(Beginning of DATA SUPPLIED)

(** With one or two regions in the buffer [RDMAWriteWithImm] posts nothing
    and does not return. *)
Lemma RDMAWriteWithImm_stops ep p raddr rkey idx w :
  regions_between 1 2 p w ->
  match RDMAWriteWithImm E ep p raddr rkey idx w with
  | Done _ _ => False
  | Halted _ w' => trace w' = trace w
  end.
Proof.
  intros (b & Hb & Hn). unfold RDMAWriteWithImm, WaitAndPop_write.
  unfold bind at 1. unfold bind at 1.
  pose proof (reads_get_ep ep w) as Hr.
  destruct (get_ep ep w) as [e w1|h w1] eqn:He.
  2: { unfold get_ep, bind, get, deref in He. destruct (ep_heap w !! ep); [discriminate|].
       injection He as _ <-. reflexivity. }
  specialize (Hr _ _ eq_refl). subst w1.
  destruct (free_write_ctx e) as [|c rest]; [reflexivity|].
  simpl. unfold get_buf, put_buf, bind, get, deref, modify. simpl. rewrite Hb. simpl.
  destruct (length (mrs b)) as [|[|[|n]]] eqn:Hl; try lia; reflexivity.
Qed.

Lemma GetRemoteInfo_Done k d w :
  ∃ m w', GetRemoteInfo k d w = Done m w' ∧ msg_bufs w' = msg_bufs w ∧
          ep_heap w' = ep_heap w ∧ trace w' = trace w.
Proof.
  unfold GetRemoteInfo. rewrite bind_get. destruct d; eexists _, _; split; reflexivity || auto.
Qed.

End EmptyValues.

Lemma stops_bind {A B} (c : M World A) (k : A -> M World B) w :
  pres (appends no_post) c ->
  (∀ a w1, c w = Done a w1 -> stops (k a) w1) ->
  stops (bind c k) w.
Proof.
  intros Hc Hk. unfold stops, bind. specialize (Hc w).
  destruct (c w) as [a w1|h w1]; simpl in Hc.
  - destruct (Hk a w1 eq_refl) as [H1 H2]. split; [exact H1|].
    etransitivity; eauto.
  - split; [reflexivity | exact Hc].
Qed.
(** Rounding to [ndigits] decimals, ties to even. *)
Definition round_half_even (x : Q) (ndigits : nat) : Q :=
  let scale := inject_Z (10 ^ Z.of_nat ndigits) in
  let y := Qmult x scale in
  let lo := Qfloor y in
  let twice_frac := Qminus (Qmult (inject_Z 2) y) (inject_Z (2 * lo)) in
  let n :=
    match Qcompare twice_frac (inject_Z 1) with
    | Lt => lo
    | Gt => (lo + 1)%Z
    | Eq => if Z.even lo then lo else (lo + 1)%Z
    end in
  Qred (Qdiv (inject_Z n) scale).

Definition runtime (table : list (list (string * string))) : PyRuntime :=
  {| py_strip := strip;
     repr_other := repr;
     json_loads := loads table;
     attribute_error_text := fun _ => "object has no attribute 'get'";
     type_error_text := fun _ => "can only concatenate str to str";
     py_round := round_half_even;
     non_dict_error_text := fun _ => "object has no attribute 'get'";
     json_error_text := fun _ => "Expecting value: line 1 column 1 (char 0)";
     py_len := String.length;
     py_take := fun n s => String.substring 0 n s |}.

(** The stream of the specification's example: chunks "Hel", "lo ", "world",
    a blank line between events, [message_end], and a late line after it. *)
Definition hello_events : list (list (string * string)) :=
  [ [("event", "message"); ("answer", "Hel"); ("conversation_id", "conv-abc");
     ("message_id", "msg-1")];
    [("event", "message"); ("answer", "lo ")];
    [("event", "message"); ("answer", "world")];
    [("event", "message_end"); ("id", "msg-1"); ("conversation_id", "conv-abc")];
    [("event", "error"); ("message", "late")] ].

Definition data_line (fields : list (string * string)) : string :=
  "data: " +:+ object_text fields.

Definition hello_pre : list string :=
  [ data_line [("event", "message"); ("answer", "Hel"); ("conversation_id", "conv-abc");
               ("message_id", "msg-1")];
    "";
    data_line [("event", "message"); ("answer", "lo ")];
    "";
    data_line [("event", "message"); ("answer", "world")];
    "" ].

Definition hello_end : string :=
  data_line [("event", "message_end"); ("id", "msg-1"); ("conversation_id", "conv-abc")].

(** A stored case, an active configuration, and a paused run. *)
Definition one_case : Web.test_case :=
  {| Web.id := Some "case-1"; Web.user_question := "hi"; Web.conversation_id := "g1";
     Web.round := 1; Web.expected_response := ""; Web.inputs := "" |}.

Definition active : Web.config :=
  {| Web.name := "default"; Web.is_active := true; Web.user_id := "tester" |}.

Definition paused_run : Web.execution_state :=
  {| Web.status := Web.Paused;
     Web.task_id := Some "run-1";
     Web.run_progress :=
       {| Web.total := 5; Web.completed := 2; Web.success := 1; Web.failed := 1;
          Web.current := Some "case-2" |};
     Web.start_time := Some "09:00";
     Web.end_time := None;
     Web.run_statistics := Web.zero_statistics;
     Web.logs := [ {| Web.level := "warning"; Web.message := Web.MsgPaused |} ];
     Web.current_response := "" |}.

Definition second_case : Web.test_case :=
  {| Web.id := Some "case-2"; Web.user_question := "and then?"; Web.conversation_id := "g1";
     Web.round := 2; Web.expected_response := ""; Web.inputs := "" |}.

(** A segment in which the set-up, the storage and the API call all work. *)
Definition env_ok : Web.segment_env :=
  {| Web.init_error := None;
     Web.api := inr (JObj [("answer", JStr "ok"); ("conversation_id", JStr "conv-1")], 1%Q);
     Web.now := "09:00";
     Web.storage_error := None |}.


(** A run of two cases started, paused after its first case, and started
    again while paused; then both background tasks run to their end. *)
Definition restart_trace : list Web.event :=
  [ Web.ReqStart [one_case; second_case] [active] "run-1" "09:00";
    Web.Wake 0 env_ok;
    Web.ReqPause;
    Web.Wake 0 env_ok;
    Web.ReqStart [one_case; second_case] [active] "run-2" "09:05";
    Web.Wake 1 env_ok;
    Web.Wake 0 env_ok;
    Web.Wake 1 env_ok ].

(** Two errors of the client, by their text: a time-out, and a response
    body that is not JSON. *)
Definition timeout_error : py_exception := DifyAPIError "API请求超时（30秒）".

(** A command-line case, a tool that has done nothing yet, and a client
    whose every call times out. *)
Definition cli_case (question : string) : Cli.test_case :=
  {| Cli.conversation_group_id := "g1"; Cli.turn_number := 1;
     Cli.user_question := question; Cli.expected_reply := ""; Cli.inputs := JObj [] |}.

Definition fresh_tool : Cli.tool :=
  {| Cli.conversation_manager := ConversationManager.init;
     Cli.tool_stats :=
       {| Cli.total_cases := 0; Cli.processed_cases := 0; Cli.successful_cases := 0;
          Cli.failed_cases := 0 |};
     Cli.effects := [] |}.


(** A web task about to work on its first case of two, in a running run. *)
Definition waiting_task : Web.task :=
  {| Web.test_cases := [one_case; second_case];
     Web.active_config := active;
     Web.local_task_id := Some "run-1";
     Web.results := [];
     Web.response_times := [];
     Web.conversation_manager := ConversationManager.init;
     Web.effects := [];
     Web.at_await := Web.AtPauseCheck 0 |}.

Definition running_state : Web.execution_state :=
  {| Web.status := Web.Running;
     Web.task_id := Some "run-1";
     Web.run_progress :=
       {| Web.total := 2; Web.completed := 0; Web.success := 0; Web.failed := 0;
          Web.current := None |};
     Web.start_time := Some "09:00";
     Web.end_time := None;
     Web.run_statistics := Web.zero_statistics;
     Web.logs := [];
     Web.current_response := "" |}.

(End of DATA SUPPLIED)

§ **PROBLEM DESCRIPTION**:
Restate each entry above word for word.

§ **RESPONSE TO THE EXERCISE**:
(** With one or two regions in the buffer [RDMAWriteWithImm] posts nothing
    and does not return. *)
Lemma RDMAWriteWithImm_stops ep p raddr rkey idx w :
  regions_between 1 2 p w ->
  match RDMAWriteWithImm E ep p raddr rkey idx w with
  | Done _ _ => False
  | Halted _ w' => trace w' = trace w
  end.
Proof.
  intros (b & Hb & Hn). unfold RDMAWriteWithImm, WaitAndPop_write.
  unfold bind at 1. unfold bind at 1.
  pose proof (reads_get_ep ep w) as Hr.
  destruct (get_ep ep w) as [e w1|h w1] eqn:He.
  2: { unfold get_ep, bind, get, deref in He. destruct (ep_heap w !! ep); [discriminate|].
       injection He as _ <-. reflexivity. }
  specialize (Hr _ _ eq_refl). subst w1.
  destruct (free_write_ctx e) as [|c rest]; [reflexivity|].
  simpl. unfold get_buf, put_buf, bind, get, deref, modify. simpl. rewrite Hb. simpl.
  destruct (length (mrs b)) as [|[|[|n]]] eqn:Hl; try lia; reflexivity.
Qed.

Lemma GetRemoteInfo_Done k d w :
  ∃ m w', GetRemoteInfo k d w = Done m w' ∧ msg_bufs w' = msg_bufs w ∧
          ep_heap w' = ep_heap w ∧ trace w' = trace w.
Proof.
  unfold GetRemoteInfo. rewrite bind_get. destruct d; eexists _, _; split; reflexivity || auto.
Qed.

End EmptyValues.

Lemma stops_bind {A B} (c : M World A) (k : A -> M World B) w :
  pres (appends no_post) c ->
  (∀ a w1, c w = Done a w1 -> stops (k a) w1) ->
  stops (bind c k) w.
Proof.
  intros Hc Hk. unfold stops, bind. specialize (Hc w).
  destruct (c w) as [a w1|h w1]; simpl in Hc.
  - destruct (Hk a w1 eq_refl) as [H1 H2]. split; [exact H1|].
    etransitivity; eauto.
  - split; [reflexivity | exact Hc].
Qed.
(** Rounding to [ndigits] decimals, ties to even. *)
Definition round_half_even (x : Q) (ndigits : nat) : Q :=
  let scale := inject_Z (10 ^ Z.of_nat ndigits) in
  let y := Qmult x scale in
  let lo := Qfloor y in
  let twice_frac := Qminus (Qmult (inject_Z 2) y) (inject_Z (2 * lo)) in
  let n :=
    match Qcompare twice_frac (inject_Z 1) with
    | Lt => lo
    | Gt => (lo + 1)%Z
    | Eq => if Z.even lo then lo else (lo + 1)%Z
    end in
  Qred (Qdiv (inject_Z n) scale).

Definition runtime (table : list (list (string * string))) : PyRuntime :=
  {| py_strip := strip;
     repr_other := repr;
     json_loads := loads table;
     attribute_error_text := fun _ => "object has no attribute 'get'";
     type_error_text := fun _ => "can only concatenate str to str";
     py_round := round_half_even;
     non_dict_error_text := fun _ => "object has no attribute 'get'";
     json_error_text := fun _ => "Expecting value: line 1 column 1 (char 0)";
     py_len := String.length;
     py_take := fun n s => String.substring 0 n s |}.

(** The stream of the specification's example: chunks "Hel", "lo ", "world",
    a blank line between events, [message_end], and a late line after it. *)
Definition hello_events : list (list (string * string)) :=
  [ [("event", "message"); ("answer", "Hel"); ("conversation_id", "conv-abc");
     ("message_id", "msg-1")];
    [("event", "message"); ("answer", "lo ")];
    [("event", "message"); ("answer", "world")];
    [("event", "message_end"); ("id", "msg-1"); ("conversation_id", "conv-abc")];
    [("event", "error"); ("message", "late")] ].

Definition data_line (fields : list (string * string)) : string :=
  "data: " +:+ object_text fields.

Definition hello_pre : list string :=
  [ data_line [("event", "message"); ("answer", "Hel"); ("conversation_id", "conv-abc");
               ("message_id", "msg-1")];
    "";
    data_line [("event", "message"); ("answer", "lo ")];
    "";
    data_line [("event", "message"); ("answer", "world")];
    "" ].

Definition hello_end : string :=
  data_line [("event", "message_end"); ("id", "msg-1"); ("conversation_id", "conv-abc")].

(** A stored case, an active configuration, and a paused run. *)
Definition one_case : Web.test_case :=
  {| Web.id := Some "case-1"; Web.user_question := "hi"; Web.conversation_id := "g1";
     Web.round := 1; Web.expected_response := ""; Web.inputs := "" |}.

Definition active : Web.config :=
  {| Web.name := "default"; Web.is_active := true; Web.user_id := "tester" |}.

Definition paused_run : Web.execution_state :=
  {| Web.status := Web.Paused;
     Web.task_id := Some "run-1";
     Web.run_progress :=
       {| Web.total := 5; Web.completed := 2; Web.success := 1; Web.failed := 1;
          Web.current := Some "case-2" |};
     Web.start_time := Some "09:00";
     Web.end_time := None;
     Web.run_statistics := Web.zero_statistics;
     Web.logs := [ {| Web.level := "warning"; Web.message := Web.MsgPaused |} ];
     Web.current_response := "" |}.

Definition second_case : Web.test_case :=
  {| Web.id := Some "case-2"; Web.user_question := "and then?"; Web.conversation_id := "g1";
     Web.round := 2; Web.expected_response := ""; Web.inputs := "" |}.

(** A segment in which the set-up, the storage and the API call all work. *)
Definition env_ok : Web.segment_env :=
  {| Web.init_error := None;
     Web.api := inr (JObj [("answer", JStr "ok"); ("conversation_id", JStr "conv-1")], 1%Q);
     Web.now := "09:00";
     Web.storage_error := None |}.


(** A run of two cases started, paused after its first case, and started
    again while paused; then both background tasks run to their end. *)
Definition restart_trace : list Web.event :=
  [ Web.ReqStart [one_case; second_case] [active] "run-1" "09:00";
    Web.Wake 0 env_ok;
    Web.ReqPause;
    Web.Wake 0 env_ok;
    Web.ReqStart [one_case; second_case] [active] "run-2" "09:05";
    Web.Wake 1 env_ok;
    Web.Wake 0 env_ok;
    Web.Wake 1 env_ok ].

(** Two errors of the client, by their text: a time-out, and a response
    body that is not JSON. *)
Definition timeout_error : py_exception := DifyAPIError "API请求超时（30秒）".

(** A command-line case, a tool that has done nothing yet, and a client
    whose every call times out. *)
Definition cli_case (question : string) : Cli.test_case :=
  {| Cli.conversation_group_id := "g1"; Cli.turn_number := 1;
     Cli.user_question := question; Cli.expected_reply := ""; Cli.inputs := JObj [] |}.

Definition fresh_tool : Cli.tool :=
  {| Cli.conversation_manager := ConversationManager.init;
     Cli.tool_stats :=
       {| Cli.total_cases := 0; Cli.processed_cases := 0; Cli.successful_cases := 0;
          Cli.failed_cases := 0 |};
     Cli.effects := [] |}.


(** A web task about to work on its first case of two, in a running run. *)
Definition waiting_task : Web.task :=
  {| Web.test_cases := [one_case; second_case];
     Web.active_config := active;
     Web.local_task_id := Some "run-1";
     Web.results := [];
     Web.response_times := [];
     Web.conversation_manager := ConversationManager.init;
     Web.effects := [];
     Web.at_await := Web.AtPauseCheck 0 |}.

Definition running_state : Web.execution_state :=
  {| Web.status := Web.Running;
     Web.task_id := Some "run-1";
     Web.run_progress :=
       {| Web.total := 2; Web.completed := 0; Web.success := 0; Web.failed := 0;
          Web.current := None |};
     Web.start_time := Some "09:00";
     Web.end_time := None;
     Web.run_statistics := Web.zero_statistics;
     Web.logs := [];
     Web.current_response := "" |}.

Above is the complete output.